Employee engagement and customer satisfaction scores were the trigger. These metrics were not the best and each client saw the correlation with their analytics and how a lack of recognition was a contributing cause.
In both companies they interviewed employees and identified ways they were not feeling appreciated and valued for their contributions on the job.
One of the companies went so far as to interview a sample of leaders who were doing well on employee engagement and customer satisfaction metrics.
What were they doing well?
They found great leaders demonstrated caring concern for most of their employees and were actively involved in acknowledging and praising their employees’ on the job.
These successful leaders knew how to make positive connections with their staff.
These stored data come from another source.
(* ===== verification/PcmRing.v ===== *)
(** * libcodec_audio: the ring of a playback stream

    The driver and the program each keep a counter of frames that wraps at the
    stream's boundary, a power-of-two multiple of the buffer.  The theorems
    compare the two wrapped counters with counters that never wrap. *)

From S2P Require Import Prelude CLib Os Snd Pcm.

(** ** The boundary *)

Lemma grow_boundary_S fuel b bs :
  grow_boundary (S fuel) b bs =
  if u32 (b * 2) <=? u32 (LONG_MAX - bs) then grow_boundary fuel (u32 (b * 2)) bs else Some b.
Proof. reflexivity. Qed.

Lemma grow_boundary_step fuel b bs :
  0 < b -> 0 < bs -> b + bs <= LONG_MAX -> 
  grow_boundary (S fuel) b bs =
  if b * 2 <=? LONG_MAX - bs then grow_boundary fuel (b * 2) bs else Some b.
Proof.
  unfold LONG_MAX. intros. rewrite grow_boundary_S. unfold LONG_MAX.
  rewrite (u32_small (2147483647 - bs)), (u32_small (b * 2)) by lia. done.
Qed.

(** What the loop has found when it stops. *)
Record boundary_of (bs b : Z) : Prop := {
  bo_multiple : exists k, 0 <= k /\ b = bs * 2 ^ k;
  bo_last : LONG_MAX - bs < b * 2;
  bo_fits : b = bs \/ b + bs <= LONG_MAX;
}.

Lemma grow_boundary_run n : forall b bs,
  0 < bs -> (exists k, 0 <= k /\ b = bs * 2 ^ k) -> b + bs <= LONG_MAX ->
  LONG_MAX < b * 2 ^ Z.of_nat n ->
  exists b', grow_boundary n b bs = Some b' /\ boundary_of bs b' /\ b' + bs <= LONG_MAX.
Proof.
  induction n as [|n IH]; intros b bs Hbs (k & Hk & Eb) Hfit Hbig.
  { rewrite Z.pow_0_r, Z.mul_1_r in Hbig. lia. }
  assert (0 < b) by (subst b; apply Z.mul_pos_pos; [lia|apply Z.pow_pos_nonneg; lia]).
  rewrite grow_boundary_step by done. case_test.
  - apply IH; [done| |lia|].
    + exists (k + 1). split; [lia|]. rewrite Z.pow_add_r by lia. lia.
    + rewrite Nat2Z.inj_succ, Z.pow_succ_r in Hbig by lia. lia.
  - exists b. split; [done|]. split; [|done]. split; eauto; lia.
Qed.

(** The loop of [pcm_open] ends within the 32 rounds it is given, for every
    buffer the comparison has a meaning for. *)
Lemma grow_boundary_ends bs :
  0 < bs <= LONG_MAX -> exists b, grow_boundary 32 bs bs = Some b /\ boundary_of bs b.
Proof.
  intros Hbs. destruct (Z.leb_spec (bs + bs) LONG_MAX) as [Hle|Hgt].
  - destruct (grow_boundary_run 32 bs bs) as (b & E & Hb & _);
      [lia|exists 0; rewrite Z.mul_1_r; lia|lia| |eauto].
    change (2 ^ Z.of_nat 32) with 4294967296. unfold LONG_MAX in *. lia.
  - exists bs. split; [|split; [exists 0; rewrite Z.mul_1_r; lia|lia|by left]].
    unfold LONG_MAX in *. rewrite grow_boundary_S. unfold LONG_MAX.
    rewrite (u32_small (2147483647 - bs)) by lia.
    rewrite (u32_small (bs * 2)) by lia. case_test; [lia|done].
Qed.

(** A buffer of no frames: the loop of [pcm_open] never ends. *)
Lemma grow_boundary_zero fuel : grow_boundary fuel 0 0 = None.
Proof. induction fuel as [|f IH]; [done|exact IH]. Qed.

(** ** Wrapped counters *)

(** [a] stands for the counter [n]: the program's pointer may rest on the
    boundary itself, the driver's is always below it. *)
Definition appl_at (b n a : Z) : Prop := 0 <= a <= b /\ exists q, n = a + b * q.
Definition hw_at (b n h : Z) : Prop := 0 <= h < b /\ exists q, n = h + b * q.

(** A ring the code can count: the boundary holds two buffers at least and fits
    the 32-bit counters with one to spare. *)
Definition ring_ok (bs b : Z) : Prop := 0 < bs /\ 2 * bs <= b /\ b + bs <= LONG_MAX.

Lemma hw_at_mod b n : 0 < b -> hw_at b n (n mod b).
Proof.
  intros. split; [apply Z.mod_pos_bound; lia|]. exists (n / b).
  pose proof (Z.div_mod n b). lia.
Qed.

Lemma playback_avail_free bs b H A h a :
  ring_ok bs b -> hw_at b H h -> appl_at b A a -> H <= A < H + bs ->
  playback_avail h a bs b = H + bs - A.
Proof.
  intros (Hbs & H2 & Hfit) [Hh [q ->]] [Ha [r ->]] HF. unfold LONG_MAX in Hfit.
  unfold playback_avail. rewrite (s32_small (h + bs - a)) by lia.
  assert (r - q = -1 \/ r - q = 0 \/ r - q = 1) as Hm by nia.
  assert (b * r = b * q + b * (r - q)) as E by lia. revert E HF.
  destruct Hm as [-> | [-> | ->]]; intros E HF;
    repeat case_test; rewrite ?(s32_small b) in * by lia; rewrite ?s32_small by lia; lia.
Qed.

(** When the buffer is full, the number of free frames comes out as 0 or, across
    the boundary, as the boundary itself. *)
Lemma playback_avail_full bs b H h a :
  ring_ok bs b -> hw_at b H h -> appl_at b (H + bs) a ->
  playback_avail h a bs b = if a <? bs then b else 0.
Proof.
  intros (Hbs & H2 & Hfit) [Hh [q ->]] [Ha [r E]]. unfold LONG_MAX in Hfit.
  unfold playback_avail. rewrite (s32_small (h + bs - a)) by lia.
  assert (r - q = 0 \/ r - q = 1) as Hm by nia.
  assert (b * r = b * q + b * (r - q)) as E' by lia. revert E E'.
  destruct Hm as [-> | ->]; intros E E';
    repeat case_test; rewrite ?(s32_small b) in * by lia; rewrite ?s32_small by lia; lia.
Qed.

Lemma capture_avail_ok b H A h a :
  0 < b <= LONG_MAX -> hw_at b H h -> appl_at b A a -> A <= H < A + b ->
  capture_avail h a b = H - A.
Proof.
  intros Hb [Hh [q ->]] [Ha [r ->]] HF. unfold LONG_MAX in Hb.
  unfold capture_avail. rewrite (s32_small (h - a)) by lia.
  assert (q - r = 0 \/ q - r = 1) as Hm by nia.
  assert (b * q = b * r + b * (q - r)) as E by lia. revert E HF.
  destruct Hm as [-> | ->]; intros E HF;
    repeat case_test; rewrite ?s32_small by lia; lia.
Qed.

(** Committing frames moves the program's pointer with its counter. *)
Lemma appl_forward_ok b A a n :
  0 < b -> appl_at b A a -> 0 <= n <= b -> 2 * b < 4294967296 ->
  appl_at b (A + n) (appl_forward a n b).
Proof.
  intros Hb [Ha [r ->]] Hn H2. unfold appl_forward. rewrite (u32_small (a + n)) by lia.
  case_test; rewrite ?u32_small by lia; (split; [lia|]); [exists (r + 1)|exists r]; lia.
Qed.

(** The offset in the buffer does not depend on the wrapping. *)
Lemma appl_offset bs b A a :
  0 < bs -> (exists k, 0 <= k /\ b = bs * 2 ^ k) -> appl_at b A a -> a mod bs = A mod bs.
Proof.
  intros Hbs (k & Hk & ->) [_ [r ->]].
  replace (a + bs * 2 ^ k * r) with (a + (2 ^ k * r) * bs) by lia. by rewrite Z.mod_add by lia.
Qed.

(** ** A stream on a driver *)

(** What the kernel documents of the pointers of a playback stream: the counter
    of frames played only grows, the pointer it shows is that counter at the
    boundary, frames that were not committed are not played, and a call without
    the APPL flag takes the program's pointer and leaves it. *)
Class PlaybackDev (W : Type) `{SndOps W} := {
  played : Z -> W -> Z;
  dev_boundary : Z;
  sync_ptr_law : forall fd y w,
    Z.land (sy_flags y) SNDRV_PCM_SYNC_PTR_APPL = 0 ->
    exists y' w', snd_sync_ptr fd y w = (0, y', w') /\
      ct_appl_ptr (sy_control y') = ct_appl_ptr (sy_control y) /\
      hw_at dev_boundary (played fd w') (st_hw_ptr (sy_status y')) /\
      played fd w <= played fd w' /\
      (forall committed, appl_at dev_boundary committed (ct_appl_ptr (sy_control y)) ->
        played fd w <= committed -> played fd w' <= committed);
}.

Section Ring.
Context {W : Type} `{OsOps W, SndOps W, !PlaybackDev W}.
Abbreviation S := (mach W (gmap Z pcm)).

(** The stream at [p] plays, keeps its pointers in a [sync_ptr], and has
    committed [A] frames, at most a buffer ahead of the driver. *)
Record streaming (p A : Z) (v : pcm) (y : snd_pcm_sync_ptr) (s : S) : Prop := {
  sm_object : glob s !! p = Some v;
  sm_out : has_flag (p_flags v) PCM_IN = false;
  sm_pages : p_mmap_status v = MmSync /\ p_mmap_control v = MmSync;
  sm_sync : exists adr, p_sync_ptr v = Some (adr, y);
  sm_ring : ring_ok (p_buffer_size v) (p_boundary v);
  sm_multiple : exists k, 0 <= k /\ p_boundary v = p_buffer_size v * 2 ^ k;
  sm_boundary : dev_boundary = p_boundary v;
  sm_appl : appl_at (p_boundary v) A (ct_appl_ptr (sy_control y));
  sm_ahead : played (p_fd v) (world s) <= A <= played (p_fd v) (world s) + p_buffer_size v;
}.

Lemma run_the_pcm {B} (k : pcm -> M S B) p v (s : S) :
  glob s !! p = Some v -> bind (the_pcm p) k s = k v s.
Proof. intros E. unfold the_pcm. mrun. unfold id. rewrite E. by mrun. Qed.
Lemma run_put_pcm {B} (k : unit -> M S B) f p v (s : S) :
  glob s !! p = Some v ->
  bind (put_pcm p f) k s = k tt (Mach (world s) (heap_live s) (fds_live s) (<[p := f v]> (glob s))).
Proof. intros E. unfold put_pcm. mrun. rewrite (run_the_pcm _ _ _ _ E). by mrun. Qed.

(** One call of the driver: the stream is as before, its status is fresh. *)
Lemma run_sync p A v y s fl :
  streaming p A v y s -> Z.land fl SNDRV_PCM_SYNC_PTR_APPL = 0 ->
  exists v' y' s', pcm_sync_ptr p fl s = Done 0 s' /\ streaming p A v' y' s' /\
    hw_at (p_boundary v) (played (p_fd v) (world s')) (st_hw_ptr (sy_status y')) /\
    played (p_fd v) (world s) <= played (p_fd v) (world s') /\
    ct_appl_ptr (sy_control y') = ct_appl_ptr (sy_control y) /\
    (exists z, v' = with_sync z v) /\
    heap_live s' = heap_live s /\ fds_live s' = fds_live s /\ glob s' = <[p := v']> (glob s).
Proof.
  intros [Ho Hout Hp [adr Hs] Hr Hm Hb Ha Hh] Hfl.
  destruct (sync_ptr_law (p_fd v) (SyncPtr fl (sy_status y) (sy_control y)) (world s))
    as (y' & w' & E & Ea & Hhw & Hle & Hcom); [done|]. cbn [sy_control] in Ea.
  specialize (Hcom A). cbn [sy_control] in Hcom. rewrite Hb in Hcom, Hhw.
  exists (with_sync (Some (adr, y')) v), y'. eexists. split_and!.
  - unfold pcm_sync_ptr. mrun. rewrite (run_the_pcm _ _ _ _ Ho). rewrite Hs. mrun.
    erewrite bind_on_world by exact E. mrun. rewrite (run_put_pcm _ _ _ v) by done. mrun.
    reflexivity.
  - split; cbn [p_flags p_fd p_boundary p_buffer_size p_mmap_status p_mmap_control p_sync_ptr
      with_sync world glob heap_live fds_live]; try done.
    + by rewrite lookup_insert_eq.
    + eauto.
    + rewrite Ea. done.
    + specialize (Hcom Ha). lia.
  - done.
  - done.
  - done.
  - eauto.
  - done.
  - done.
  - done.
Qed.

Lemma run_control {B} (k : snd_pcm_mmap_control -> M S B) p A v y s s0 :
  streaming p A v y s0 -> bind (mmap_control_of v) k s = k (sy_control y) s.
Proof. intros [_ _ [_ Hp] [adr Hs] _ _ _ _ _]. unfold mmap_control_of. rewrite Hp, Hs. by mrun. Qed.
Lemma run_status {B} (k : snd_pcm_mmap_status -> M S B) p A v y s s0 :
  streaming p A v y s0 -> bind (mmap_status_of v) k s = k (sy_status y) s.
Proof. intros [_ _ [Hp _] [adr Hs] _ _ _ _ _]. unfold mmap_status_of. rewrite Hp, Hs. by mrun. Qed.

(** [pcm_mmap_begin] offers the frames that are free and contiguous, as many as
    were asked for at most; [free] is what [pcm_mmap_playback_avail] counts. *)
Lemma mmap_begin_run p A v y s frames :
  streaming p A v y s -> 0 <= frames ->
  exists v' y' s', streaming p A v' y' s' /\
    played (p_fd v) (world s) <= played (p_fd v) (world s') /\
    (exists z, v' = with_sync z v) /\ ct_appl_ptr (sy_control y') = ct_appl_ptr (sy_control y) /\
    let off := A mod p_buffer_size v in
    let free := playback_avail (st_hw_ptr (sy_status y')) (ct_appl_ptr (sy_control y))
                  (p_buffer_size v) (p_boundary v) in
    hw_at (p_boundary v) (played (p_fd v) (world s')) (st_hw_ptr (sy_status y')) /\
    (0 <= free -> pcm_mmap_begin p frames s =
      Done (p_mmap_buffer v, off,
            Z.min frames (Z.min (Z.min free (p_buffer_size v)) (p_buffer_size v - off))) s').
Proof.
  intros Hst Hf.
  destruct (run_sync p A v y s SNDRV_PCM_SYNC_PTR_HWSYNC Hst eq_refl)
    as (v' & y' & s' & E & Hst' & Hhw & Hle & Ha & [z Hz] & Hh & Hd & Hg).
  exists v', y', s'. split_and!; [done|done|eauto|done|].
  intros off free. split; [done|]. intros Hfree.
  assert (A mod p_buffer_size v = ct_appl_ptr (sy_control y) mod p_buffer_size v) as Eoff
    by (destruct Hst; destruct sm_ring0; symmetry; eapply appl_offset; eauto).
  destruct (sm_ring _ _ _ _ _ Hst) as (Hbs & H2 & Hfit). unfold LONG_MAX in Hfit.
  pose proof (Z.mod_pos_bound A (p_buffer_size v) Hbs) as Hoff. fold off in Hoff.
  unfold pcm_mmap_begin. rewrite (run_the_pcm _ _ _ _ (sm_object _ _ _ _ _ Hst)).
  rewrite (run_control _ _ _ _ _ _ _ Hst).
  rewrite (proj2 (Z.eqb_neq (p_buffer_size v) 0)) by lia. mrun. rewrite <- Eoff. fold off.
  unfold pcm_mmap_avail. mrun. mstep E. mrun.
  rewrite (run_the_pcm _ _ _ _ (sm_object _ _ _ _ _ Hst')), (sm_out _ _ _ _ _ Hst').
  cbn beta iota. unfold pcm_mmap_playback_avail. mrun.
  rewrite (run_the_pcm _ _ _ _ (sm_object _ _ _ _ _ Hst')).
  mrun. rewrite (run_status _ _ _ _ _ _ _ Hst'). mrun.
  rewrite (run_control _ _ _ _ _ _ _ Hst').
  rewrite Ha, Hz. cbn [with_sync p_buffer_size p_boundary].
  fold free. mrun. unfold ret. f_equal. f_equal.
  assert (free < 4294967296) as Hmax
    by (unfold free, playback_avail; repeat case_test;
        match goal with |- s32 ?z < _ => pose proof (s32_range z); lia end).
  rewrite (u32_small free), (u32_small (p_buffer_size v - off)) by lia.
  destruct (Z.ltb_spec (p_buffer_size v) free);
    (match goal with |- context [?x <? frames] => destruct (Z.ltb_spec x frames) end);
    repeat case_test; lia.
Qed.

(** A commit moves the program's counter by the frames committed. *)
Lemma mmap_commit_run p A v y s off n :
  streaming p A v y s -> 0 <= n ->
  A + n <= played (p_fd v) (world s) + p_buffer_size v ->
  exists v' y' s', pcm_mmap_commit p off n s = Done n s' /\ streaming p (A + n) v' y' s' /\
    (exists z, v' = with_sync z v) /\
    played (p_fd v) (world s) <= played (p_fd v) (world s').
Proof.
  intros Hst Hn Hroom. pose proof Hst as [Ho Hout Hp [adr Hs] Hr Hm Hb Ha Hh].
  destruct Hr as (Hbs & H2 & Hfit) eqn:Er. clear Er. unfold LONG_MAX in Hfit.
  set (y1 := SyncPtr (sy_flags y) (sy_status y)
    (MmapControl (appl_forward (ct_appl_ptr (sy_control y)) n (p_boundary v)) (ct_avail_min (sy_control y)))).
  set (v1 := with_sync (Some (adr, y1)) v).
  set (s1 := Mach (world s) (heap_live s) (fds_live s) (<[p := v1]> (glob s)) : S).
  assert (streaming p (A + n) v1 y1 s1) as Hst1.
  { split; unfold v1; cbn [p_flags p_fd p_boundary p_buffer_size p_mmap_status p_mmap_control
      p_sync_ptr with_sync world glob heap_live fds_live sy_control y1 ct_appl_ptr s1]; try done.
    - by rewrite lookup_insert_eq.
    - eauto.
    - apply appl_forward_ok; [lia|done|lia|lia].
    - lia. }
  destruct (run_sync p (A + n) v1 y1 s1 0 Hst1 eq_refl)
    as (v' & y' & s' & E & Hst' & _ & Hle & _ & [z Hz] & _).
  exists v', y', s'. split_and!; [|done|exists z; by rewrite Hz|exact Hle].
  unfold pcm_mmap_commit, pcm_mmap_appl_forward. mrun. rewrite (run_the_pcm _ _ _ _ Ho). mrun.
  rewrite (run_control _ _ _ _ _ _ _ Hst). unfold put_control. mrun.
  rewrite (run_the_pcm _ _ _ _ Ho). destruct Hp as [_ Hp]. rewrite Hp, Hs. mrun.
  rewrite (run_put_pcm _ _ _ _ _ Ho). mstep E. done.
Qed.
End Ring.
Focus on Knowledge and Skills
Too often we focus solely on awareness building and transfer of knowledge so people understand the “what” of recognition and address in general ways the “how” of giving better recognition.
With the one organization we completed working with I helped them also identify what their “why” was for recognition first.
Leaders need to know why recognition is important and why it is needed now.
It was also important to explain what recognition is and what it is not. Too often people confuse recognition with rewards and use the terms interchangeably in both their communication and practices. That was one of the objectives we educated their leaders on.
We identified the barriers that get in the way of leaders recognizing the people they work with. I dispelled those often “myth-like” reasons and gave them ways to overcome them in their work life.
And then came the clincher.
Each leader had to identify one of five suggested recognition practices that I taught them and personally commit to doing this single activity once a week over a one-month period.
What Do You Want Your Leaders To Do?
That’s the bottom-line to improving recognition through your leaders.
They have to take action.
You have to ask yourself and others responsible for leadership development, “What do you want your leaders to do?” What do you want them to stop doing, continue doing, and start doing.
And here’s the amazing thing about focusing on a key behavior.
The business outcome measures you desire will follow.
Is the one behavior you want leaders to do, to have more positive conversations with staff? Do you want them to refrain from using generic phrases like, “Great job!” or “Well done”? What about writing down some gratitude reflections before starting their day?
The behavior will be determined by going deeper on what’s stopping recognition from happening. It’s identifying the leading indicators for recognition in each organization and each group of leaders.
Then by focusing on the new behavior and creating a clear measure that is reported on daily or at least weekly, you will see outcomes like employee engagement and customer satisfaction measures improve too.
Call your leaders out and focus on getting them to do one practice to improve recognition.
Identify it. Learn it. Practice it. Report it. Measure it. Improve it.
Question: What stops your leaders from consistently recognizing their direct reports and staff?